O Alto Comissariado das Nações Unidas para os Direitos Humanos realizou dois encontros virtuais sobre o impacto do perfilamento racial no acesso à justiça no Brasil. Na ocasião, foi lançada uma publicação que inova ao trazer a definição de perfilamento racial: processo pelo qual as forças policiais fazem uso de generalizações fundadas na raça, cor, descendência, nacionalidade ou etnicidade ao invés de evidências objetivas ou o comportamento de um indivíduo, para sujeitar pessoas a batidas policiais e outros procedimentos.

“Em 2014, o meu filho Johnatha de Oliveira Lima, aos 19 anos, foi assassinado por um policial da UPP (Unidade de Polícia Pacificadora) de Manguinhos com um tiro nas costas. Desde então, eu comecei a ver e entender que eu não era a única. Quando eu saio nessa luta por verdade, por memória e por justiça, todas as mulheres que eu encontro no caminho são mães negras, que tiveram seus filhos negros e favelados assassinados pelo mesmo motivo que o meu”.

O relato foi feito por Ana Paula Oliveira, do grupo Mães de Manguinhos, no primeiro de dois encontros virtuais sobre o impacto do perfilamento racial no acesso à justiça no Brasil. Os encontros foram realizados pela ONU sob a liderança do Alto Comissariado das Nações Unidas para os Direitos Humanos (ACNUDH), nos dias 1 e 4 de dezembro. “Está mais do que provado que o racismo existe, que ele nos afeta diretamente e que nossos filhos são os alvos,” desabafou Ana Paula.

O evento é parte de uma série de reuniões organizadas pelo Grupo Temático de Gênero, Raça e Etnia da ONU Brasil, com o objetivo de realizar um balanço dos cinco primeiros anos da Década Internacional de Afrodescendentes. Com ênfase no eixo “Justiça” do Programa de Atividades da Década e no perfilamento racial, a reunião foi dividida em dois momentos. No dia 1º de dezembro, o debate foi sobre as consequências do perfilamento racial, incluindo seu impacto no assassinato e encarceramento de pessoas negras, bem como os desafios trazidos pela pandemia de COVID-19. No dia 4, o grupo discutiu os desafios para eliminar o perfilamento racial, iniciativas em curso e oportunidades de apoio das Nações Unidas.

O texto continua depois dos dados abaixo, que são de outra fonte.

(** * flint-ls: a shallow embedding of the execution and scheduling core

    The development follows the Go packages [types], [core] and [lsp] of
    flint-ls.  Go values are embedded as follows.

    - [int] is a 64-bit two's complement integer: a [Z] whose arithmetic is
      wrapped by [wrap].
    - A Go [string] is embedded as the sequence of its runes (Unicode code
      points), which is what [[]rune(s)], the regexp engine and
      [strings.TrimSpace] observe; [len(s)] is recovered by [len], the sum
      of the UTF-8 widths.  Strings that are not valid UTF-8 are outside the
      embedding.
    - Go maps are [gmap]s; a nil map and an empty map are both [∅].
    - A function that can panic returns an [option]; a function returning
      [(T, error)] returns a pair or a sum.
    - Subprocesses, the file system and the clock are explicit parameters. *)

From stdpp Require Import base option list gmap strings sorting pretty relations.
From Stdlib Require Import ZArith Lia Ascii.

(** ** Go base types *)

Module Go.

Abbreviation rune := Z (only parsing).
Abbreviation gostring := (list Z) (only parsing).

(** A string literal of the source, as its runes (ASCII literals only). *)
Definition lit (s : string) : gostring :=
  (λ a, Z.of_N (N_of_ascii a)) <$> String.list_ascii_of_string s.

(** 64-bit wrap-around of Go's [int]. *)
Definition wrap (z : Z) : Z := ((z + 2 ^ 63) `mod` 2 ^ 64 - 2 ^ 63)%Z.
Definition int_add (a b : Z) : Z := wrap (a + b).
Definition int_sub (a b : Z) : Z := wrap (a - b).

(** [utf8.RuneError], the replacement character. *)
Definition RuneError : rune := 65533%Z.

(** [utf8.ValidRune]. *)
Definition ValidRune (r : rune) : bool :=
  ((0 <=? r) && (r <? 55296) || (57343 <? r) && (r <=? 1114111))%Z.

(** The conversion [string(r)] of a rune: its UTF-8 encoding, the encoding
    of U+FFFD when [r] is not a valid code point. *)
Definition string_of_rune (r : rune) : gostring :=
  [if ValidRune r then r else RuneError].

(** [utf8.RuneLen] on the runes of a string. *)
Definition RuneLen (r : rune) : Z :=
  (if r <? 128 then 1 else if r <? 2048 then 2 else if r <? 65536 then 3 else 4)%Z.

(** [len(s)]: the number of bytes of [s]. *)
Definition len (s : gostring) : Z := foldr (λ r n, RuneLen r + n)%Z 0%Z s.

End Go.
Export Go.

(** ** Package [types] *)

Module types.

Abbreviation DocumentURI := (list Z) (only parsing).

Definition Wildcard : gostring := lit "=".

Abbreviation DiagnosticSeverity := Z (only parsing).
Definition DiagError : DiagnosticSeverity := 1%Z.
Definition DiagWarning : DiagnosticSeverity := 2%Z.
Definition DiagInformation : DiagnosticSeverity := 3%Z.
Definition DiagHint : DiagnosticSeverity := 4%Z.

Inductive EventType := EventTypeChange | EventTypeSave | EventTypeOpen.

Record Language := {
  Env : list gostring;
  RootMarkers : list gostring;
  RequireMarker : bool;
  Prefix : gostring;
  LintFormats : list gostring;
  LintStdin : bool;
  LintOffset : Z;
  LintOffsetColumns : Z;
  LintCommand : gostring;
  LintIgnoreExitCode : bool;
  LintCategoryMap : gmap gostring gostring;
  LintSource : gostring;
  LintSeverity : DiagnosticSeverity;
  LintAfterOpen : option bool;
  LintOnChange : option bool;
  LintOnSave : option bool;
  FormatCommand : gostring;
  FormatCanRange : bool
}.

Record Position := { Line : Z; Character : Z }.
Record Range := { Start : Position; End : Position }.
Record TextEdit := { Range_ : Range; NewText : gostring }.

Record Diagnostic := {
  DRange : Range;
  Severity : DiagnosticSeverity;
  Code : option Z;
  Source : option gostring;
  Message : gostring
}.

Record PublishDiagnosticsParams := {
  URI : DocumentURI;
  Diagnostics : list Diagnostic;
  PVersion : Z
}.

Inductive workDoneProgressKind := workBegin | workReport | workDone.

Record workDoneProgress := {
  Kind : workDoneProgressKind;
  Title : option gostring;
  WMessage : option gostring;
  Percentage : option Z
}.

Definition NewWorkDoneProgressBegin (title : gostring) (message : option gostring)
    (percentage : option Z) : workDoneProgress :=
  {| Kind := workBegin; Title := Some title; WMessage := message; Percentage := percentage |}.

Definition NewWorkDoneProgressEnd (message : option gostring) : workDoneProgress :=
  {| Kind := workDone; Title := None; WMessage := message; Percentage := None |}.

Record ProgressParams := { Token : gostring; Value : workDoneProgress }.

End types.
Export types.

(** ** Package [core]: the document store (handler.go) *)

Module Store.

Record fileRef := {
  Version : Z;
  NormalizedFilename : gostring;
  LanguageID : gostring;
  Text : gostring;
  Uri : DocumentURI
}.

Record LangHandler := {
  configs : gmap gostring (list Language);
  files : gmap DocumentURI fileRef;
  RootPath : gostring
}.

Inductive error :=
| ErrInvalidUri (cause : gostring) (uri : DocumentURI)
| ErrDocumentNotFound (uri : DocumentURI).

Section WithURIs.

(** [PathFromURI] lives in a file of package [core] that is not part of the
    sources at hand; it is a parameter.  [inr] is its error result. *)
Variable PathFromURI : DocumentURI → gostring + gostring.

(** [filepath.ToSlash] where the separator is the slash. *)
Definition ToSlash (p : gostring) : gostring := p.

Definition normalizedFilenameFromUri (uri : DocumentURI) : gostring + error :=
  match PathFromURI uri with
  | inr err => inr (ErrInvalidUri err uri)
  | inl fname => inl (ToSlash fname)
  end.

Definition CloseFile (h : LangHandler) (uri : DocumentURI) : LangHandler * option error :=
  ({| configs := configs h; files := delete uri (files h); RootPath := RootPath h |}, None).

Definition OpenFile (h : LangHandler) (uri : DocumentURI) (languageID : gostring)
    (version : Z) (text : gostring) : LangHandler * option error :=
  match normalizedFilenameFromUri uri with
  | inr err => (h, Some err)
  | inl fname =>
      let f := {| Text := text; LanguageID := languageID; Version := version;
                  NormalizedFilename := fname; Uri := uri |} in
      ({| configs := configs h; files := <[uri := f]> (files h); RootPath := RootPath h |},
       None)
  end.

Definition UpdateFile (h : LangHandler) (uri : DocumentURI) (text : gostring)
    (version : option Z) : LangHandler * option error :=
  match files h !! uri with
  | None => (h, Some (ErrDocumentNotFound uri))
  | Some f =>
      let f1 := {| Text := text; LanguageID := LanguageID f; Version := Version f;
                   NormalizedFilename := NormalizedFilename f; Uri := Uri f |} in
      let f2 := match version with
                | Some v => {| Text := Text f1; LanguageID := LanguageID f1; Version := v;
                               NormalizedFilename := NormalizedFilename f1; Uri := Uri f1 |}
                | None => f1
                end in
      ({| configs := configs h; files := <[uri := f2]> (files h); RootPath := RootPath h |},
       None)
  end.

(** A client drives the store with a sequence of open and update requests. *)
Inductive fileOp :=
| OpOpen (uri : DocumentURI) (languageID : gostring) (version : Z) (text : gostring)
| OpUpdate (uri : DocumentURI) (text : gostring) (version : option Z).

Definition apply_op (h : LangHandler) (op : fileOp) : LangHandler :=
  match op with
  | OpOpen uri l v t => fst (OpenFile h uri l v t)
  | OpUpdate uri t v => fst (UpdateFile h uri t v)
  end.

(** The version stored for [uri], when the document is open. *)
Definition stored_version (h : LangHandler) (uri : DocumentURI) : list Z :=
  match files h !! uri with
  | Some f => [Version f]
  | None => []
  end.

No encontro, a ONU Direitos Humanos lançou a versão em português da publicação “Prevenindo e Combatendo o Perfilamento Racial de Pessoas Afrodescendentes: Boas Práticas e Desafios”.  A publicação inova ao trazer uma definição do que é o perfilamento racial, apresenta os documentos relevantes no tema e destaca as boas práticas já em curso no mundo que podem ser replicadas no combate ao racismo e à discriminação racial.

“O termo “perfilamento racial” se refere ao processo pelo qual as forças policiais fazem uso de generalizações fundadas na raça, cor, descendência, nacionalidade ou etnicidade ao invés de evidências objetivas ou o comportamento de um indivíduo, para sujeitar pessoas a batidas policiais, revistas minuciosas, verificações e reverificações de identidade e investigações, ou para proferir um julgamento sobre o envolvimento de um indivíduo em uma atividade criminosa. O perfilamento racial resulta diretamente na tomada de decisões discriminatórias. Há exemplos de agências de aplicação da lei que visam as pessoas afrodescendentes são frequentes em diferentes países.” 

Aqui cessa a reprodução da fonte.